EARL SANDE
By Earl Sande
My dad and mom bought their first 40 acres in 1960 near Tahuya for $1600. Forty bucks an acre was the going price for raw land back in those days. That put him immediately in the part time wholesale Christmas tree business and gave him something to do almost every Sunday of the year.
My sister Eileen and I were usually part of that action.
I think this also gave him a good excuse not to clean the garage or do much yard work, but more importantly it was a good mental release from the pressures of helping run Sande Boat Works along with my uncle and grandfather.
My dad bought another 40 acres in 1968 near Toonerville between Belfair and Dewatto.
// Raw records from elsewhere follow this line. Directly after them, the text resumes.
Definition spec_haskell : BackendSpec := {|
  spec_name := lit "haskell"; spec_aliases := [];
  spec_pure := false; spec_renderer := RDefault; spec_execution := Shim;
  spec_required_authorities := [FileWrite; Process];
  spec_adapter := NativeRust; spec_runtime_requirement_key := lit "haskell";
  spec_value_capabilities := {| integer_exactness := Arbitrary; rich_numbers := Preserved |};
  spec_state_support := Stateless |}.

Definition spec_ocaml : BackendSpec := {|
  spec_name := lit "ocaml"; spec_aliases := [];
  spec_pure := false; spec_renderer := RDefault; spec_execution := Shim;
  spec_required_authorities := [FileWrite; Process];
  spec_adapter := NativeRust; spec_runtime_requirement_key := lit "ocaml";
  spec_value_capabilities := {| integer_exactness := UnknownExactness; rich_numbers := UnknownNumbers |};
  spec_state_support := Stateless |}.

Definition spec_webassembly : BackendSpec := {|
  spec_name := lit "webassembly"; spec_aliases := [];
  spec_pure := false; spec_renderer := RDefault; spec_execution := Shim;
  spec_required_authorities := [FileWrite; Process];
  spec_adapter := NativeRust; spec_runtime_requirement_key := lit "webassembly";
  spec_value_capabilities := {| integer_exactness := TwosComplementBits 63; rich_numbers := Collapsed |};
  spec_state_support := Stateless |}.

Definition spec_python : BackendSpec := {|
  spec_name := lit "python"; spec_aliases := [lit "py"];
  spec_pure := false; spec_renderer := RPython; spec_execution := Shim;
  spec_required_authorities := [];
  spec_adapter := LegacyPythonShim; spec_runtime_requirement_key := lit "python";
  spec_value_capabilities := {| integer_exactness := Arbitrary; rich_numbers := Preserved |};
  spec_state_support := SemanticSnapshot (hash_bytes STATE_CODEC_DOMAIN (lit "ostadix.python-graph/v1")) ExactImplementation |}.

Definition spec_ubuntu_vm : BackendSpec := {|
  spec_name := lit "ubuntu_vm"; spec_aliases := [lit "ubuntu"];
  spec_pure := false; spec_renderer := RDefault; spec_execution := Shim;
  spec_required_authorities := [Process];
  spec_adapter := LegacyPythonShim; spec_runtime_requirement_key := lit "ubuntu_vm";
  spec_value_capabilities := {| integer_exactness := UnknownExactness; rich_numbers := UnknownNumbers |};
  spec_state_support := SemanticSnapshot (hash_bytes STATE_CODEC_DOMAIN (lit "None")) ExactImplementation |}.

Definition spec_bash : BackendSpec := {|
  spec_name := lit "bash"; spec_aliases := [];
  spec_pure := false; spec_renderer := RDefault; spec_execution := Shim;
  spec_required_authorities := [Process];
  spec_adapter := NativeRust; spec_runtime_requirement_key := lit "bash";
  spec_value_capabilities := {| integer_exactness := UnknownExactness; rich_numbers := UnknownNumbers |};
  spec_state_support := Stateless |}.

Definition spec_shell : BackendSpec := {|
  spec_name := lit "shell"; spec_aliases := [];
  spec_pure := false; spec_renderer := RDefault; spec_execution := Shim;
  spec_required_authorities := [Process];
  spec_adapter := NativeRust; spec_runtime_requirement_key := lit "shell";
  spec_value_capabilities := {| integer_exactness := UnknownExactness; rich_numbers := UnknownNumbers |};
  spec_state_support := Stateless |}.

Definition spec_rust : BackendSpec := {|
  spec_name := lit "rust"; spec_aliases := [];
  spec_pure := false; spec_renderer := RDefault; spec_execution := Shim;
  spec_required_authorities := [FileWrite; Process];
  spec_adapter := NativeRust; spec_runtime_requirement_key := lit "rust";
  spec_value_capabilities := {| integer_exactness := TwosComplementBits 63; rich_numbers := Collapsed |};
  spec_state_support := Stateless |}.

Definition spec_racket : BackendSpec := {|
  spec_name := lit "racket"; spec_aliases := [];
  spec_pure := false; spec_renderer := RDefault; spec_execution := Shim;
  spec_required_authorities := [FileWrite; Process];
  spec_adapter := NativeRust; spec_runtime_requirement_key := lit "racket";
  spec_value_capabilities := {| integer_exactness := Arbitrary; rich_numbers := Preserved |};
  spec_state_support := Stateless |}.

Definition spec_csharp : BackendSpec := {|
  spec_name := lit "csharp"; spec_aliases := [];
  spec_pure := false; spec_renderer := RDefault; spec_execution := Shim;
  spec_required_authorities := [FileWrite; Process];
  spec_adapter := NativeRust; spec_runtime_requirement_key := lit "csharp";
  spec_value_capabilities := {| integer_exactness := TwosComplementBits 63; rich_numbers := Collapsed |};
  spec_state_support := Stateless |}.

Definition spec_c : BackendSpec := {|
  spec_name := lit "c"; spec_aliases := [];
  spec_pure := false; spec_renderer := RDefault; spec_execution := Shim;
  spec_required_authorities := [FileWrite; Process];
  spec_adapter := NativeRust; spec_runtime_requirement_key := lit "c";
  spec_value_capabilities := {| integer_exactness := TwosComplementBits 63; rich_numbers := Collapsed |};
  spec_state_support := Stateless |}.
At the time I thought he was nuts for paying $24,000 for it. But it had been in Christmas tree production for years and was owned by long time Belfair business man Sam Theler, who died that year.
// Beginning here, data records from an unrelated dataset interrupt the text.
(** The closure of [find_map]: the length of the match with one tag. *)
Definition match_one (source tag : str) : option nat :=
  if negb (starts_with source tag) then None
  else if negb (match tag with
                | [] => false
                | b :: r => is_ident_start b && forallb is_ident_continue r
                end) then None
  else
    let next := source !! length tag in
    if match next with Some b => is_ident_continue b | None => false end then None
    else Some (length tag).

Fixpoint find_map_tag (source : str) (tags : list str) : option nat :=
  match tags with
  | [] => None
  | t :: tags =>
      match match_one source t with
      | Some n => Some n
      | None => find_map_tag source tags
      end
  end.

Definition set_match (tags : list str) (source : str) : option str :=
  match find_map_tag source tags with
  | None => None
  | Some n => Some (take n source)
  end.

Definition set_canonical (name : str) : str := registry_canonical specs name.

Definition set_owns_quoted (canonical_name : str) : bool :=
  let backend := interface_for specs spec_digest canonical_name in
  bool_decide (execution backend = InlineAst) && bool_decide (canonical backend = lit "quote").

Definition hash_set_dialect (tags : list str) : SyntaxDialect := {|
  is_registered_syntax_tag := λ name, bool_decide (name ∈ tags);
  match_registered_syntax_tag := set_match tags;
  canonical_syntax_name := set_canonical;
  owns_quoted_syntax := set_owns_quoted;
|}.

(** ** Lemmas *)

Lemma match_one_spec source tag n :
  match_one source tag = Some n ↔
  n = length tag ∧ is_ident tag = true ∧ ∃ rest, source = tag ++ rest ∧ ident_boundary rest = true.
Proof.
  unfold match_one.
  change (match tag with [] => false | b :: r => is_ident_start b && forallb is_ident_continue r end)
    with (is_ident tag).
  destruct (starts_with source tag) eqn:Hs; simpl.
  2:{ split; [done|]. intros (_ & _ & rest & -> & _).
      assert (starts_with (tag ++ rest) tag = true) by (apply starts_with_spec; eauto). congruence. }
  apply starts_with_spec in Hs as [rest ->].
  destruct (is_ident tag); simpl; [|split; [done|by intros (_ & ? & _)]].
  rewrite lookup_app_r, Nat.sub_diag by lia.
  assert (Hb : ident_boundary rest =
    negb match rest !! 0%nat with Some b => is_ident_continue b | None => false end)
    by (by destruct rest).
  destruct (match rest !! 0%nat with Some b => is_ident_continue b | None => false end) eqn:E; simpl in Hb.
  - split; [done|]. intros (_ & _ & r' & Heq & Hr'). apply app_inv_head in Heq as ->. congruence.
  - split; [intros [= <-]; eauto|]. intros (-> & _). done.
Qed.

Lemma is_ident_all tag : is_ident tag = true → Forall (λ b, is_ident_continue b = true) tag.
Proof.
  destruct tag as [|b r]; [done|]. simpl. intros [Hb Hr]%andb_true_iff.
  constructor; [|by apply forallb_Forall].
  unfold is_ident_start, is_ident_continue, is_ascii_alphanumeric in *.
  destruct (is_ascii_alphabetic b); simpl in *; [done|]. rewrite Hb. by rewrite orb_true_r.
Qed.

(** An identifier that ends at a boundary is the maximal run of identifier bytes. *)
Lemma ident_span tag rest :
  is_ident tag = true → ident_boundary rest = true →
  span_len is_ident_continue (tag ++ rest) = length tag.
Proof.
  intros Hi Hb. apply span_len_app; [by apply is_ident_all|].
  intros b Hr. destruct rest; simpl in *; [done|]. simplify_eq. by apply negb_true_iff.
Qed.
For the next three years, I spent most Sundays working in the trees with my dad. By my senior year in high school I had more important things to do like playing football, girls and drinking beer with my friends.
In the 1970s, my dad sold the first 40 acres and after the family sold Sande Boat Works in Belfair in 1975, he then went into the Christmas tree business fulltime and even had his own tree lot near Tacoma every December.
In the late 1990s, dad retired from the Christmas tree business and turned the 40 acres into timber production. Dad and his helper Pete spent several years cutting down hundreds of trees to make room for others to grow big and tall. It was now up to the remaining trees to do their own thing and just grow!
Mom and dad moved to Republic, WA. and then dad died in 2007 and the 40 was really on its own. In 2011 I decided the 40 had been on its own long enough. My goal was to make the 40 the best looking timber land around.
My first trip there to see what I was up against was a little overwhelming. The trees had grown tall and thick with the limbs stating about four feet off the ground and I couldn’t see more than 50 feet anywhere.
The first thing I wanted to know was exactly where the property lines were. The 5,000 acres that surrounds the 40 was owned by a Christmas tree company that let their trees grow into timber 20 some years ago. They had surveyed the lines in the year 2000 so they were easy to see. I knew eventually the telltale signs of the survey would disappear, so I drove a six-foot metal fence post into the ground every 100 feet around the entire property.
The next thing was to buy the best hand pruning saws and clippers. It didn’t take long to figure out that Stihl products were the best made for commercial use. I bought two hand saws that extend out 20 feet with 16 inch saw blades that snap on.
With my feet on the ground I could neatly cut the limbs off to about 27 feet high. I soon discovered that a good hard hat is a must for working in the woods against falling trees and limbs.
Five years into the project, I’ve cut the lower branches off about 8,000 trees. Many of them I have cut up to 27 feet.
The 40 looks a lot different now. Doing this kind of work has many benefits for a healthy forest. Ten years after removing the lower limbs, the trees grow over the cut off limbs making the first log sealed and is considered clear lumber for better quality and price.
This also helps for fire protection by keeping a slow-moving fire near the ground, saving more trees from death and destruction.
Removing the dead limbs also helps the trees fight insects and disease. Also more sunlight reaches the forest floor helping the brush grow, making food and habitat for deer and other animals.
And the dead branches on the ground slowly decay putting minerals back into the ground for forest health. Plus, it’s good exercise as long as a three-inch diameter limb doesn’t hit you from 25 feet up. I’ve gotten pretty good at this but a certain amount of danger always exists.
I consider myself an expert in forestry and have always believed that the more species of native trees and plants living on the land makes a healthier forest ecosystem. Every different species of tree and plant adds and removes something from the soil. The last ice age removed most of our top soil to south of Olympia and it takes thousands of years for nature to build it back up. Letting wood, leaves and nettles rot back into the ground is very important for building soil.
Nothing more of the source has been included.